= Beginning of Section =

(** * Multipart-upload helper and background run manager

    A shallow embedding of [libs/io/s3api/s3_multipart_ops.py] (class
    [S3MultiParts]) and [libs/di/di_run_man.py] (classes [ASyncIO] and
    [RunDataCheckManager]), with the properties of the design document
    stated over it.

    Python exceptions are the [Raise] results of a state-and-error monad;
    the storage client, the uploader and the integrity verifier are
    external collaborators and enter as section variables. *)

From Stdlib Require Import ZArith QArith Lia.
From Stdlib.Init Require Import Byte.
From stdpp Require Import base option list strings gmap.
From Equations Require Import Equations.
From Equations.Prop Require Import Logic.

Local Open Scope string_scope.
Local Open Scope list_scope.
Local Open Scope Z_scope.

(** ** Python values, exceptions and results *)

Module Py.

(** The values that travel through keyword arguments and response
    dictionaries. *)
Inductive pyval : Type :=
| PyNone
| PyInt (z : Z)
| PyStr (s : string)
| PyBytes (b : list byte).

(** Why binding the arguments of a call failed. *)
Inductive type_error : Type :=
| TooManyPositional (fname : string) (given : nat)
| UnexpectedKeyword (fname key : string)
| MultipleValues (fname key : string)
| MissingArguments (fname : string) (names : list string).

(** The exceptions the two modules can raise or let through.  [IOError]
    carries its constructor arguments; [ClientError] stands for whatever
    the storage client raises; [Foreign] for a failure of another
    collaborator (uploader, verifier). *)
Inductive exn : Type :=
| IOError (args : list pyval)
| ZeroDivisionError
| ValueError (msg : string)
| KeyError (key : string)
| TypeError (why : type_error)
| AttributeError (msg : string)
| RuntimeError (msg : string)
| ClientError (code : string)
| Foreign (what : string).

Inductive result (A : Type) : Type :=
| Ok (a : A)
| Raise (e : exn).
Arguments Ok {A} a.
Arguments Raise {A} e.

(** [len(x)] of a bytes object. *)
Definition len {A} (l : list A) : Z := Z.of_nat (length l).

(** The classes of the exceptions: Python's built-in ones that matter here,
    with [OSError] and all its subclasses, and botocore's [ClientError]. *)
Inductive pyclass : Type :=
| cls_BaseException | cls_Exception
| cls_ArithmeticError | cls_ZeroDivisionError
| cls_LookupError | cls_KeyError
| cls_ValueError | cls_TypeError | cls_AttributeError | cls_RuntimeError
| cls_OSError
| cls_BlockingIOError | cls_ChildProcessError | cls_ConnectionError
| cls_BrokenPipeError | cls_ConnectionAbortedError
| cls_ConnectionRefusedError | cls_ConnectionResetError
| cls_FileExistsError | cls_FileNotFoundError | cls_InterruptedError
| cls_IsADirectoryError | cls_NotADirectoryError | cls_PermissionError
| cls_ProcessLookupError | cls_TimeoutError
| cls_ClientError.

#[export] Instance pyclass_eq_dec : EqDecision pyclass.
Proof. solve_decision. Defined.

(** The base class of a class. *)
Definition parent (k : pyclass) : option pyclass :=
  match k with
  | cls_BaseException => None
  | cls_Exception => Some cls_BaseException
  | cls_ZeroDivisionError => Some cls_ArithmeticError
  | cls_KeyError => Some cls_LookupError
  | cls_BrokenPipeError | cls_ConnectionAbortedError
  | cls_ConnectionRefusedError | cls_ConnectionResetError => Some cls_ConnectionError
  | cls_BlockingIOError | cls_ChildProcessError | cls_ConnectionError
  | cls_FileExistsError | cls_FileNotFoundError | cls_InterruptedError
  | cls_IsADirectoryError | cls_NotADirectoryError | cls_PermissionError
  | cls_ProcessLookupError | cls_TimeoutError => Some cls_OSError
  | _ => Some cls_Exception
  end.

= End of Section =

= What to do =
Only the lines that contain the string "Definition" are to be copied from the records.

= Solution to this exercise =
Definition len {A} (l : list A) : Z := Z.of_nat (length l).
Definition parent (k : pyclass) : option pyclass :=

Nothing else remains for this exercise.